Stored data entries:
^^^^^^^^^^^^^^^^

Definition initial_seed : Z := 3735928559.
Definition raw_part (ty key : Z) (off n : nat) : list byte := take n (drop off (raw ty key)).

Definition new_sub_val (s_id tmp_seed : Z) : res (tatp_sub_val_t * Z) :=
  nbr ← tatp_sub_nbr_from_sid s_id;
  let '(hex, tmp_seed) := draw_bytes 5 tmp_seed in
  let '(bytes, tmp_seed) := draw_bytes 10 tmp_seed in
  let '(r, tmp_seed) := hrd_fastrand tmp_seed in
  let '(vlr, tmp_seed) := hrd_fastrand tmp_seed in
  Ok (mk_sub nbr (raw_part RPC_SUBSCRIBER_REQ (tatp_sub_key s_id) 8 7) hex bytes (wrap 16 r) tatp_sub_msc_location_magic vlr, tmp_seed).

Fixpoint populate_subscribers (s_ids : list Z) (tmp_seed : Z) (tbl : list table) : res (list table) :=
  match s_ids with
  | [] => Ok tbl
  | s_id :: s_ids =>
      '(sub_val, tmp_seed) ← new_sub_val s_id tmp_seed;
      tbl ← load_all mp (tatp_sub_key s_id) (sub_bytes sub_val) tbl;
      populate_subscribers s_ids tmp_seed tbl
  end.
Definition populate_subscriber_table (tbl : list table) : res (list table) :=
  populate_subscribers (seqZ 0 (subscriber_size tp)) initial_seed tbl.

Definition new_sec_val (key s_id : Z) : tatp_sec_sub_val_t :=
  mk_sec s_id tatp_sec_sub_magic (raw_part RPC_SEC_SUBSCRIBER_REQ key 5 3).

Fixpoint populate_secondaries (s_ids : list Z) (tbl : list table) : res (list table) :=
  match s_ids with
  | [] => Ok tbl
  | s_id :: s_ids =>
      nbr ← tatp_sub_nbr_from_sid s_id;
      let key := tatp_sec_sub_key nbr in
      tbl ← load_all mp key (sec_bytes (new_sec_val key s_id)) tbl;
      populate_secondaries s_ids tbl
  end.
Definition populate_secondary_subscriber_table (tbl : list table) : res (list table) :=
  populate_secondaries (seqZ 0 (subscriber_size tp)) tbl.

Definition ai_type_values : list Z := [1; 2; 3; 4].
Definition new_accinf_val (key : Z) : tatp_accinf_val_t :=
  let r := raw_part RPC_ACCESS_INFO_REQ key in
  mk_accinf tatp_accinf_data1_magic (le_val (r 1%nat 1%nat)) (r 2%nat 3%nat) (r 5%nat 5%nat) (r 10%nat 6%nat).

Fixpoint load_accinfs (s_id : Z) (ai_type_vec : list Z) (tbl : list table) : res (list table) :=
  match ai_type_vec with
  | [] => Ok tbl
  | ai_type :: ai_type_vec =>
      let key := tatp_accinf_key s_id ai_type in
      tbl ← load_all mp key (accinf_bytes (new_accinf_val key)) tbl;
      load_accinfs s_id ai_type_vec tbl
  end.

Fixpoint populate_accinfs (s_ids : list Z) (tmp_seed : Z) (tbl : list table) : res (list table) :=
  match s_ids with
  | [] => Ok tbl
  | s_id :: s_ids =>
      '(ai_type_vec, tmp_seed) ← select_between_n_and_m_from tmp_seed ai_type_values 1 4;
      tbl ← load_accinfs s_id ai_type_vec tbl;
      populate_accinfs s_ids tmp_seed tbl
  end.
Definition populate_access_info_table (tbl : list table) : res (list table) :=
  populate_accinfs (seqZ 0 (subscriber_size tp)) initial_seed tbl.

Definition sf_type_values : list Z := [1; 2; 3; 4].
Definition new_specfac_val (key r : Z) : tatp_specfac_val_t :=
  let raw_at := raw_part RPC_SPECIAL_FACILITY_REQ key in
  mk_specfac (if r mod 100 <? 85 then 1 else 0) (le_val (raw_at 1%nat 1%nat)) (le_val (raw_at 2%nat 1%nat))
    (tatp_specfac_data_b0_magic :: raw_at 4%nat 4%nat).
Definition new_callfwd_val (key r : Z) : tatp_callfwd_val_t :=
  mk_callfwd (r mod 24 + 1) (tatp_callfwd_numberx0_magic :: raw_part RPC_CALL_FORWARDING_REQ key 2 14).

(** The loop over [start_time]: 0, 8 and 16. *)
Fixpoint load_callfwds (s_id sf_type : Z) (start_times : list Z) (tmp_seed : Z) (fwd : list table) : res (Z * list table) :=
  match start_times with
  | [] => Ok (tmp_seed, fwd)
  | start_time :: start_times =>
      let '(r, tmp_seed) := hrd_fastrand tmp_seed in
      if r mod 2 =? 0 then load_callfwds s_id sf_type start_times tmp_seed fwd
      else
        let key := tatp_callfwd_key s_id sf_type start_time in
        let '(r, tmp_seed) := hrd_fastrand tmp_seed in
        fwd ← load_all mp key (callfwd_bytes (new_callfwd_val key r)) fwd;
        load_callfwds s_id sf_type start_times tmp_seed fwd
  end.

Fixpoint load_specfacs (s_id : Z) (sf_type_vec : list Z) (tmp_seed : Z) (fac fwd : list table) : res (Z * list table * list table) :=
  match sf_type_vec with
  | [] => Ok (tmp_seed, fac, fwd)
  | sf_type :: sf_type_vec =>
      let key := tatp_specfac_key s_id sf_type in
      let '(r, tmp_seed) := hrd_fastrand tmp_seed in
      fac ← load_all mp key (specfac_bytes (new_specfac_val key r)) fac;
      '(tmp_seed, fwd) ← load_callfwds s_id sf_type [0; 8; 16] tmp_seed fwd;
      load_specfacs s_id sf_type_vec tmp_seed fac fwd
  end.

^^^^^^^^^^^^^^^^

Exercise details:
Each line from the first line of the entries up to and including the line containing "let '(hex, tmp_seed)" should be transcribed exactly, with all other lines left out.

Reply to the exercise:
Definition initial_seed : Z := 3735928559.
Definition raw_part (ty key : Z) (off n : nat) : list byte := take n (drop off (raw ty key)).

Definition new_sub_val (s_id tmp_seed : Z) : res (tatp_sub_val_t * Z) :=
  nbr ← tatp_sub_nbr_from_sid s_id;
  let '(hex, tmp_seed) := draw_bytes 5 tmp_seed in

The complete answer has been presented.